Книга: Перегрузка
Назад: ЧАСТЬ ТРЕТЬЯ
Дальше: Глава 2

Глава 1

— Папа, — обратилась Леа к Ниму за обедом, — теперь ты будешь чаще оставаться дома на ночь?
В тот же миг наступила тишина. Ним почувствовал, что Бенджи, положив на стол нож и вилку, внимательно наблюдал за отцом, молчаливо поддерживая свою любопытствующую сестру. Руфь, потянувшись было за перечницей, в последний момент передумала и тоже стала ждать ответа Нима.
— Наверное, мог бы, — проговорил он; внезапность прозвучавшего вопроса и напряженность устремленных на него трех пар глаз вызвали у него определенное замешательство. — Это в том случае, если мне не подбросят какую-нибудь другую работу, из-за которой пришлось бы допоздна засиживаться в офисе.
Просияв, Бенджи сказал:
— Пап, а на уик-энды будешь проводить с нами больше времени?
— Может быть.
— Это похоже на радостную весть, — подключилась к разговору Руфь.
Она улыбнулась, что случалось с ней не часто после возвращения домой несколько дней назад. Ним чувствовал, что Руфь посерьезнела, временами полностью погружаясь в свои переживания. Супругам до сих пор так и не довелось объясниться — откровенно и чистосердечно. Казалось, Руфь избегает его, а Ним, все еще подавленный недавними событиями, не решался проявить инициативу. Он еще до того размышлял: как вести себя супругам после возвращения жены, которая целых две недели почти наверняка была в компании с мужчиной. Может, точно так же, как и до ее отъезда? Ситуация подсказывала, что именно так. Возвращение Руфи домой прошло без какой-либо сцены. Она забрала детей из дома своих родителей и как ни в чем не бывало снова сосредоточила в своих руках все нити домашней жизни. Руфь и Ним продолжали, как всегда, делить спальню, но не постель.
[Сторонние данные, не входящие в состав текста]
(** A key is replaced only by its own commit: one operation either leaves the key
    epoch alone or is the commit of the next epoch, which resets both budgets,
    reopens the direction and does not touch the absolute sequence. *)
Theorem rekey_epoch_only_by_commit (d : DirectionalRekey) (op : rekey_op) :
  rekey_inv d -> typed_rekey_op op -> dr_key_epoch (rekey_apply d op) <> dr_key_epoch d ->
  let d' := rekey_apply d op in
  (op = Reduce (CommitDurablyQueued (dr_key_epoch d + 1)) \/
   op = Reduce (PeerCommitAuthenticated (dr_key_epoch d + 1))) /\
  dr_key_epoch d' = dr_key_epoch d + 1 /\ dr_records_under_key d' = 0 /\
  dr_application_bytes d' = 0 /\ dr_state d' = DOpen /\
  dr_absolute_sequence d' = dr_absolute_sequence d.
Proof.
  intros Hi Hop Hne d'. destruct (rekey_apply_inv d op Hi Hop) as [_ (_ & Hep & _)]. fold d' in Hep.
  destruct Hep as [?|(He & Hr & Hb & Hs & Ha)]; [done|]. split; [|done].
  destruct op as [ev|k n|].
  - pose proof (dispatch_epoch d ev Hi Hop) as Hde. subst d'. cbn in *. unfold rekey_reduce in *.
    case_bool_decide; [done|].
    assert (dr_key_epoch (rekey_dispatch d ev).1 = dr_key_epoch d + 1) as Hep.
    { by destruct (rekey_dispatch d ev) as [d1 [acts|er|]]. }
    rewrite Hep in Hde. destruct Hde as [?|[[e [-> | ->]] <-]]; [lia|by left|by right].
  - pose proof (admit_spec d k n Hi Hop) as Hs'. subst d'. cbn in *.
    destruct (admit_authenticated_peer_record d k n). by destruct Hs' as (_ & _ & _ & ? & _).
  - pose proof (reserve_spec d Hi) as Hs'. subst d'. cbn in *.
    destruct (reserve_generated_commit d). by destruct Hs' as (_ & _ & _ & ? & _).
Qed.
Lemma sample_prologue_wf : wf_prologue sample_prologue.
Proof.
  assert (forall n x, is_u8 x -> byte_array (Z.of_nat n) (replicate n x)) as Hr.
  { intros n x Hx. split; [unfold zlen; by rewrite length_replicate|by apply Forall_replicate]. }
  split; [by apply (Hr 16%nat 1)|by apply (Hr 16%nat 2)|by apply (Hr 16%nat 3)|done
    |by apply (Hr 16%nat 5)|done|done|by apply (Hr 32%nat 8)|by apply (Hr 32%nat 9)|by apply (Hr 32%nat 10)].
Qed.

Lemma prologue_codec_exact_witness :
  prologue_decode (prologue_encode sample_prologue) = Ok sample_prologue.
Proof.
  assert (all_u8 (prologue_encode sample_prologue)) as Hu.
  { vm_compute. repeat constructor; discriminate. }
  destruct (prologue_codec_exact (prologue_encode sample_prologue) sample_prologue Hu) as [H _].
  apply H. split; [apply sample_prologue_wf|reflexivity].
Defined.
Ним даже не мог припомнить, когда он в последний раз перебирался со своей стороны двуспальной кровати к Руфи. В остальном их жизнь нисколько не изменилась. Разумеется, Ним припоминал, что в прошлом бывали похожие ситуации, но тогда все складывалось совсем иначе: он возвращался домой после любовных утех. И тогда он не сомневался, что Руфь не догадывалась о причинах его отсутствия. Теперь же такой уверенности у него не было. А вот окончательной причиной их разрыва оказалось уязвленное самолюбие Нима. Он просто не был готов к новым эмоциональным потрясениям. Сейчас они все собрались дома, чтобы поужинать за семейным столом в третий раз за три дня, что само по себе было необычным.
— Как вы все знаете, — начал Ним, — в офисе сейчас кое-что изменилось, и пока я просто не знаю, как все будет складываться дальше. — Ему что-то бросилось в глаза, и он наклонился в сторону Бенджи: — Что у тебя с лицом?
Бенджи замялся, пытаясь прикрыть маленькой рукой синяк на левой щеке и ссадину под нижней губой.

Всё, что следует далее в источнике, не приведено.